*RECORDS PROVIDED*.

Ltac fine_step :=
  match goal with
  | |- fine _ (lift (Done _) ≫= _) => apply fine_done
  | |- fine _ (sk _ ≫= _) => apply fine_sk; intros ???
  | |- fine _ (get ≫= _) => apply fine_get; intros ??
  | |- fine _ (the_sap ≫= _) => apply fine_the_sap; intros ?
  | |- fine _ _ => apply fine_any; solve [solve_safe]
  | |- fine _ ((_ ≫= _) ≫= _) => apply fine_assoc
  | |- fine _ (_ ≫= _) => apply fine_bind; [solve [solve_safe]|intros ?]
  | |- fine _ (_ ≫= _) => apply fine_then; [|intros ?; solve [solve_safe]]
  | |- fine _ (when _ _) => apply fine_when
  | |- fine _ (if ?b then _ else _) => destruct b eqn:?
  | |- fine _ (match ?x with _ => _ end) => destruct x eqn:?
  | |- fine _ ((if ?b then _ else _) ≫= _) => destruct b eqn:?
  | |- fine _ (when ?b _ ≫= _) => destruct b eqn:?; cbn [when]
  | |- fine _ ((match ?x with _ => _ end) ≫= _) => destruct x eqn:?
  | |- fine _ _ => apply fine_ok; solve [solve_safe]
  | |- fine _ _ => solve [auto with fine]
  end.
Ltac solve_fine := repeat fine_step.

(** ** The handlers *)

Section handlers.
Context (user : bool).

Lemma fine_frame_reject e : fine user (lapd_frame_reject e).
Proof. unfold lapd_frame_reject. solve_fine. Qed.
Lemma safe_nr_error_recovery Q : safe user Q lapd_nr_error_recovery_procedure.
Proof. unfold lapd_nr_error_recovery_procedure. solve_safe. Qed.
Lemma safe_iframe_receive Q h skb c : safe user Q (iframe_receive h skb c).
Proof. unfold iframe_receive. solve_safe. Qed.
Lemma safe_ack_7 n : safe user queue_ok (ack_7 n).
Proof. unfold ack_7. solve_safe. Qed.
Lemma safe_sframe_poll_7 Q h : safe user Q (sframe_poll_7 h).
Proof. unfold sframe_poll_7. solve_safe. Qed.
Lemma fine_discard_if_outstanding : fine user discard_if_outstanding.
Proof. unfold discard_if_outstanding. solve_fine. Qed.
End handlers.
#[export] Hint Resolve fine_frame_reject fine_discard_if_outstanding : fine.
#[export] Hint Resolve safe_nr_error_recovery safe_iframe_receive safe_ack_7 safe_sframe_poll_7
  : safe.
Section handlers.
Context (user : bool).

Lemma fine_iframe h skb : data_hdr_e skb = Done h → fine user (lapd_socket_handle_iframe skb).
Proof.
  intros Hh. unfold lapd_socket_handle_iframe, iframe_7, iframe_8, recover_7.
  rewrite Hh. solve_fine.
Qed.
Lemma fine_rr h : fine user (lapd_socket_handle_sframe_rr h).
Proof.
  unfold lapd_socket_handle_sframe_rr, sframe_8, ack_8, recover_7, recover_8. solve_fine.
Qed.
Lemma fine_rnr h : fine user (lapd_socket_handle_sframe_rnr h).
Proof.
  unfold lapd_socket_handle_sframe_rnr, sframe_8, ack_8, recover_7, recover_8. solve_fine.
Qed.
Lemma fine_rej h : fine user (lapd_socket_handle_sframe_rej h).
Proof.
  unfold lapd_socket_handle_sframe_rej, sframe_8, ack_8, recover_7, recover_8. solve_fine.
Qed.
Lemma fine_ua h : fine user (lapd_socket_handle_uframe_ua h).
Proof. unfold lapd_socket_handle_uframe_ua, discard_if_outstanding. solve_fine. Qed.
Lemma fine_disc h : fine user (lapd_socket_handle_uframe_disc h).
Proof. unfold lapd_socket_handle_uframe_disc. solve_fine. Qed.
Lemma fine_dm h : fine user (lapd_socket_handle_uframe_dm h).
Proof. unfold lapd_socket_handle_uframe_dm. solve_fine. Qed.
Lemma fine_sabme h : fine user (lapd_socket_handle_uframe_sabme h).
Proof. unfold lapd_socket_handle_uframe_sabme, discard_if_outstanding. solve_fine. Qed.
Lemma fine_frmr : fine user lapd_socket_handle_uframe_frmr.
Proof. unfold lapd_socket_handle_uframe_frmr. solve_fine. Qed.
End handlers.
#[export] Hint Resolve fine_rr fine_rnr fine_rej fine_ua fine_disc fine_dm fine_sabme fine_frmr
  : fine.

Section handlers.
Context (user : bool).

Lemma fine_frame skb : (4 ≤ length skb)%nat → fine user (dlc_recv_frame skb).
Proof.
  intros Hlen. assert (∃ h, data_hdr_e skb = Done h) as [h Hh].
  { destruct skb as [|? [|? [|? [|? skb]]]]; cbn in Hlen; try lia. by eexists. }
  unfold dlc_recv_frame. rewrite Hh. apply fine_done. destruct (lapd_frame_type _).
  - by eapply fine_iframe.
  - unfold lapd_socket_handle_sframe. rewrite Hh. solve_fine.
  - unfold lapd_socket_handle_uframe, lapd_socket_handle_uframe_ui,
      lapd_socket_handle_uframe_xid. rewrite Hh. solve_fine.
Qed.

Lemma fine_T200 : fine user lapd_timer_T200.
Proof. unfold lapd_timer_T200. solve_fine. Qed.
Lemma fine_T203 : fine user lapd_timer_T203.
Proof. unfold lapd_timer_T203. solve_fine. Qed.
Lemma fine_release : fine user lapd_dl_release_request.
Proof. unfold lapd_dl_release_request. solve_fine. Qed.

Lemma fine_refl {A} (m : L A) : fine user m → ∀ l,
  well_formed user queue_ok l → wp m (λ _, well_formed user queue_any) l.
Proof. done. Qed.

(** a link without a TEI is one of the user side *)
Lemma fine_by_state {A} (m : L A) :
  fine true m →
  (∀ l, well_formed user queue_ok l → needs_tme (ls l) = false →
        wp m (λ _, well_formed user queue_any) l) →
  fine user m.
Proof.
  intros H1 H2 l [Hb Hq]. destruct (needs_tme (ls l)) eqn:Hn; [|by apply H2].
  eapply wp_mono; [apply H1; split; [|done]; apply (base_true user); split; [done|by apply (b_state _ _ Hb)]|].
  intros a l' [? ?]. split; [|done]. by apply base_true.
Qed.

* * *

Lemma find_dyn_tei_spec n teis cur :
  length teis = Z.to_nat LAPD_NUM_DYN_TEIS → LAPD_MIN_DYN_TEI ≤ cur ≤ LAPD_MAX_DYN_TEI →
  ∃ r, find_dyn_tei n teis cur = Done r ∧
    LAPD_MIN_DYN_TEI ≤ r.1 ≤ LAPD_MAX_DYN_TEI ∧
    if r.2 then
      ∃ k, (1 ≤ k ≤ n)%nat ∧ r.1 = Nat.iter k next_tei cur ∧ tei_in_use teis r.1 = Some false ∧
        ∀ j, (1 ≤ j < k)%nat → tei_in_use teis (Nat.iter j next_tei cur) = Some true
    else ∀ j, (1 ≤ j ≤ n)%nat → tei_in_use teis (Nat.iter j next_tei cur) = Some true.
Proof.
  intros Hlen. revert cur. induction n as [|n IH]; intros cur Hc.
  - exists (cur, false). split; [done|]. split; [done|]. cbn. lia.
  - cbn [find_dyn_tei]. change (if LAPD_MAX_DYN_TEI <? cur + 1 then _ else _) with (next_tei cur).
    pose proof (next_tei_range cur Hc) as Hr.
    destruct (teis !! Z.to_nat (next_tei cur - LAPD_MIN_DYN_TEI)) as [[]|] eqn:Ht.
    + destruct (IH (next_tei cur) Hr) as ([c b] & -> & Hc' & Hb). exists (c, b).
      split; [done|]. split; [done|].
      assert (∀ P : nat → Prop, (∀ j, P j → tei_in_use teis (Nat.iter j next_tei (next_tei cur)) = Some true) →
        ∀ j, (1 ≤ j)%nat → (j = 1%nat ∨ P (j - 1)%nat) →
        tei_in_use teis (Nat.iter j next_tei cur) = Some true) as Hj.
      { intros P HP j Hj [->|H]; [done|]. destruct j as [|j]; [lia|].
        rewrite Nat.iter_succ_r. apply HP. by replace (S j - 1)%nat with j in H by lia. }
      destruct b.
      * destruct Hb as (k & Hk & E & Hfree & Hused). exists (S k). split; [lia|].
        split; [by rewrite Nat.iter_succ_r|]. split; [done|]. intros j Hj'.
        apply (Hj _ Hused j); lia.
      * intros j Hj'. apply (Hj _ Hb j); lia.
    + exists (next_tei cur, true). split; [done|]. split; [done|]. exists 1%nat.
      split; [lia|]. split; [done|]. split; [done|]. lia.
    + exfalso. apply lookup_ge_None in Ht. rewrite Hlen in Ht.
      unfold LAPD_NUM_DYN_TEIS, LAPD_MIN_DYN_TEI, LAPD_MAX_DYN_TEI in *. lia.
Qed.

---

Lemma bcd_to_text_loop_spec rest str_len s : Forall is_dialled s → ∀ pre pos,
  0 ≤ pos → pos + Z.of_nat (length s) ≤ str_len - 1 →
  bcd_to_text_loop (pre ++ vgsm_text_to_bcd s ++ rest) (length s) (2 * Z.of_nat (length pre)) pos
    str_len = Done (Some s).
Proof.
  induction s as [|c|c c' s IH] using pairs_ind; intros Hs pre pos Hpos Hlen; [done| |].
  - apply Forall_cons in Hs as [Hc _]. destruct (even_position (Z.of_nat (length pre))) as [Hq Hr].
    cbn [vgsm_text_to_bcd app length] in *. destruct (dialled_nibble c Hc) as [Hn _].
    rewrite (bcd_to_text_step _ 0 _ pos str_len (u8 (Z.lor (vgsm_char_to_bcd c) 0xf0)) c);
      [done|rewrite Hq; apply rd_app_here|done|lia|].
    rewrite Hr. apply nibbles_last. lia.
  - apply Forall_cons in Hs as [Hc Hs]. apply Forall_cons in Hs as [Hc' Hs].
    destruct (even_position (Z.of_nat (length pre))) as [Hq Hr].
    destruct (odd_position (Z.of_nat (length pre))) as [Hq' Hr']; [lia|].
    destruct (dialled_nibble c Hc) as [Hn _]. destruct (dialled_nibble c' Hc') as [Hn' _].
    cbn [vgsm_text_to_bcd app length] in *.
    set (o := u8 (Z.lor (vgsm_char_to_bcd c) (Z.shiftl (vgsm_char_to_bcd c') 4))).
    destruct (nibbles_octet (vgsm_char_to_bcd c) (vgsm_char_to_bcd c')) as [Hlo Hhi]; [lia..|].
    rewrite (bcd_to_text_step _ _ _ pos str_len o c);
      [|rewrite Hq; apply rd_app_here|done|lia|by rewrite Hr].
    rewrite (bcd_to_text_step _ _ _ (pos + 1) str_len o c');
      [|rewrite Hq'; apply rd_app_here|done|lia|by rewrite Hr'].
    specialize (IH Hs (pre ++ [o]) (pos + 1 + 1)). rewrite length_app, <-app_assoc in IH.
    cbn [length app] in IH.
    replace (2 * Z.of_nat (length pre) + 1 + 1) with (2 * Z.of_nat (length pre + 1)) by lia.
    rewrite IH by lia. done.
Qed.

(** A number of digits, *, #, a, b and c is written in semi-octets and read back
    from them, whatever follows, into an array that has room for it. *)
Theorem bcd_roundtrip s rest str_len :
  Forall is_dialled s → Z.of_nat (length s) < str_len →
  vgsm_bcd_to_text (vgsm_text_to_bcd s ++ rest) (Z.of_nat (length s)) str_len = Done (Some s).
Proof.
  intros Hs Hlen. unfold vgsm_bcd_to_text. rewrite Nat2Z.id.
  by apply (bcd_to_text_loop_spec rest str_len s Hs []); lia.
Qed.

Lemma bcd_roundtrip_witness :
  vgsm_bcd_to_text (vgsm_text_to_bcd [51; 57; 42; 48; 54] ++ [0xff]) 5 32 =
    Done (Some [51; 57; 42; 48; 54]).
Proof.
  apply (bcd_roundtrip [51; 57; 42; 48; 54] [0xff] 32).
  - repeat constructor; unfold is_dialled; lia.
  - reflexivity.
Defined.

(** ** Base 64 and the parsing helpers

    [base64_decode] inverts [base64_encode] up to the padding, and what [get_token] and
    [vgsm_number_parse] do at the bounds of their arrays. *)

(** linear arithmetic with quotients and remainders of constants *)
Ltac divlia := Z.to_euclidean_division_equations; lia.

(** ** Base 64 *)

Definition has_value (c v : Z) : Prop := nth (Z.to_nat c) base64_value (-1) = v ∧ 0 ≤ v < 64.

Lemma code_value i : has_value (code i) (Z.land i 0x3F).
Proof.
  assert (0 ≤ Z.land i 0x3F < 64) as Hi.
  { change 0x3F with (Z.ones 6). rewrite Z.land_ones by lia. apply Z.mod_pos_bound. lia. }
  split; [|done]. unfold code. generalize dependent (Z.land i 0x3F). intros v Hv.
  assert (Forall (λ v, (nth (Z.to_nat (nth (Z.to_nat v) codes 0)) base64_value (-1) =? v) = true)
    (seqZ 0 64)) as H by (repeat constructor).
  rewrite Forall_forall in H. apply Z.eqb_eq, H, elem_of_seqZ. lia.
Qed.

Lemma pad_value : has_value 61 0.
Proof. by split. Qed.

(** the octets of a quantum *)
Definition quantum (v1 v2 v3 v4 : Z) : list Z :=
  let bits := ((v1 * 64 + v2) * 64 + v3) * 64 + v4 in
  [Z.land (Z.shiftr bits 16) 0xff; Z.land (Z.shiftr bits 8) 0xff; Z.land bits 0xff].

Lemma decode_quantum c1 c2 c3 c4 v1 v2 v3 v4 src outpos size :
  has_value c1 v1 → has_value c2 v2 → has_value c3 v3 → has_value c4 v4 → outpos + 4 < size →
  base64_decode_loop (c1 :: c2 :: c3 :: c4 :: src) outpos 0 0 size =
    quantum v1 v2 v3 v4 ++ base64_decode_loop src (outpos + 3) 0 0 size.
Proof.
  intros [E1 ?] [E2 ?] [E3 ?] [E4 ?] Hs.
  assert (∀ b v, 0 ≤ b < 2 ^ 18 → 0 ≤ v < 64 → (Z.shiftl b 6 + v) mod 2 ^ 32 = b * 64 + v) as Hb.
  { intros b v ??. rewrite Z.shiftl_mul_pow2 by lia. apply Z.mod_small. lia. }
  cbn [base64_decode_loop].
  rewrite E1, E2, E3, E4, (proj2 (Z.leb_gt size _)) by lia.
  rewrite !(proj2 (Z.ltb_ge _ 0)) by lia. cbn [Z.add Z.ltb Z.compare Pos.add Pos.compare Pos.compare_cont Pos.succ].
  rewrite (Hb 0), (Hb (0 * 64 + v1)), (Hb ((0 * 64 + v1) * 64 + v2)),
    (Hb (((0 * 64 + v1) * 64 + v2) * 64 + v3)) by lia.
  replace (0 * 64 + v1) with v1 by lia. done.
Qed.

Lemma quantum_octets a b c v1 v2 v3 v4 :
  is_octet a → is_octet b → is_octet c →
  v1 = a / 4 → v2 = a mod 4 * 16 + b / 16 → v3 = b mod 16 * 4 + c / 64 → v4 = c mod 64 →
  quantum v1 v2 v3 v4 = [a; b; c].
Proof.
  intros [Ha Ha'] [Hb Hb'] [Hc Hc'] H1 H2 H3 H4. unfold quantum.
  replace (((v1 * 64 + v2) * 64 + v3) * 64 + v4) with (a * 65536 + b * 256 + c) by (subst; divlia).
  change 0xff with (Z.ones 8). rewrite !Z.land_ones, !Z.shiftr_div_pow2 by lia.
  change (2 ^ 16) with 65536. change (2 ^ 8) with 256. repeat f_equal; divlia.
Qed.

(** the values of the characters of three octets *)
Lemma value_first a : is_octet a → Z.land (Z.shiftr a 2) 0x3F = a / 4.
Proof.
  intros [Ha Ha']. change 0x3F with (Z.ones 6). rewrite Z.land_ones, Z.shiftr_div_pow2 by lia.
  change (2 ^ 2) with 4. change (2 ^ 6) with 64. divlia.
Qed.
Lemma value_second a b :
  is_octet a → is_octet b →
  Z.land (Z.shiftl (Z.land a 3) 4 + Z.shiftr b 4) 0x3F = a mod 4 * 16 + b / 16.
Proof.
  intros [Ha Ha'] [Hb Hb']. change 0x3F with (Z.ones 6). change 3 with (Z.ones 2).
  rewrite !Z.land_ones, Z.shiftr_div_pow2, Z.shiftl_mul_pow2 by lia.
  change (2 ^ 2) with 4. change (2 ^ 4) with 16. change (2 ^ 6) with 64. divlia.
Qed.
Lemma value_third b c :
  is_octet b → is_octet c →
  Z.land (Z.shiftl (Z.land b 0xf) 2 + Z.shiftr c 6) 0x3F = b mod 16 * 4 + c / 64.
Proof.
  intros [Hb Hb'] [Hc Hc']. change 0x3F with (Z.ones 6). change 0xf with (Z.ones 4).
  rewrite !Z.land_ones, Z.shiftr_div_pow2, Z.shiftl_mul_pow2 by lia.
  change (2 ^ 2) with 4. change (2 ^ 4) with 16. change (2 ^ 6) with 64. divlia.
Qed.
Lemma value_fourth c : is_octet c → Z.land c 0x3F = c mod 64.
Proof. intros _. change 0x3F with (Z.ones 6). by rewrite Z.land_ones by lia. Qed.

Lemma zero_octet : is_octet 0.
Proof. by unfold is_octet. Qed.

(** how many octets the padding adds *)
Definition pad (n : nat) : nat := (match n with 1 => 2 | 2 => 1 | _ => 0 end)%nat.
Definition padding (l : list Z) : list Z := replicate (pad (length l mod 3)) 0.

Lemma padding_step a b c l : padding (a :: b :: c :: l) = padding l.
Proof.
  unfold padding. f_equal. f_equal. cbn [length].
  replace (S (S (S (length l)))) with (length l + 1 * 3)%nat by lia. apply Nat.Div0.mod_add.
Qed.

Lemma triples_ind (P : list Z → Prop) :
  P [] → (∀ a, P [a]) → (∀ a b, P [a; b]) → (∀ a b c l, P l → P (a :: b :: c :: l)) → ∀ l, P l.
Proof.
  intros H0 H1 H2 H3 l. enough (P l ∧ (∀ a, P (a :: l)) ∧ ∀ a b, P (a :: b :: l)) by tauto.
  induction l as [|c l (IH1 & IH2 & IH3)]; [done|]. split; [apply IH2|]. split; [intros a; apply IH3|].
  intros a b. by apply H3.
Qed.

*PROBLEM TO SOLVE*. Would you quote everything above from the line containing "change 0xff with" down to the line containing "unfold padding. f_equal."? Include both of those lines and nothing else.

*ANSWER BOX*.
  change 0xff with (Z.ones 8). rewrite !Z.land_ones, !Z.shiftr_div_pow2 by lia.
  change (2 ^ 16) with 65536. change (2 ^ 8) with 256. repeat f_equal; divlia.
Qed.

(** the values of the characters of three octets *)
Lemma value_first a : is_octet a → Z.land (Z.shiftr a 2) 0x3F = a / 4.
Proof.
  intros [Ha Ha']. change 0x3F with (Z.ones 6). rewrite Z.land_ones, Z.shiftr_div_pow2 by lia.
  change (2 ^ 2) with 4. change (2 ^ 6) with 64. divlia.
Qed.
Lemma value_second a b :
  is_octet a → is_octet b →
  Z.land (Z.shiftl (Z.land a 3) 4 + Z.shiftr b 4) 0x3F = a mod 4 * 16 + b / 16.
Proof.
  intros [Ha Ha'] [Hb Hb']. change 0x3F with (Z.ones 6). change 3 with (Z.ones 2).
  rewrite !Z.land_ones, Z.shiftr_div_pow2, Z.shiftl_mul_pow2 by lia.
  change (2 ^ 2) with 4. change (2 ^ 4) with 16. change (2 ^ 6) with 64. divlia.
Qed.
Lemma value_third b c :
  is_octet b → is_octet c →
  Z.land (Z.shiftl (Z.land b 0xf) 2 + Z.shiftr c 6) 0x3F = b mod 16 * 4 + c / 64.
Proof.
  intros [Hb Hb'] [Hc Hc']. change 0x3F with (Z.ones 6). change 0xf with (Z.ones 4).
  rewrite !Z.land_ones, Z.shiftr_div_pow2, Z.shiftl_mul_pow2 by lia.
  change (2 ^ 2) with 4. change (2 ^ 4) with 16. change (2 ^ 6) with 64. divlia.
Qed.
Lemma value_fourth c : is_octet c → Z.land c 0x3F = c mod 64.
Proof. intros _. change 0x3F with (Z.ones 6). by rewrite Z.land_ones by lia. Qed.

Lemma zero_octet : is_octet 0.
Proof. by unfold is_octet. Qed.

(** how many octets the padding adds *)
Definition pad (n : nat) : nat := (match n with 1 => 2 | 2 => 1 | _ => 0 end)%nat.
Definition padding (l : list Z) : list Z := replicate (pad (length l mod 3)) 0.

Lemma padding_step a b c l : padding (a :: b :: c :: l) = padding l.
Proof.
  unfold padding. f_equal. f_equal. cbn [length].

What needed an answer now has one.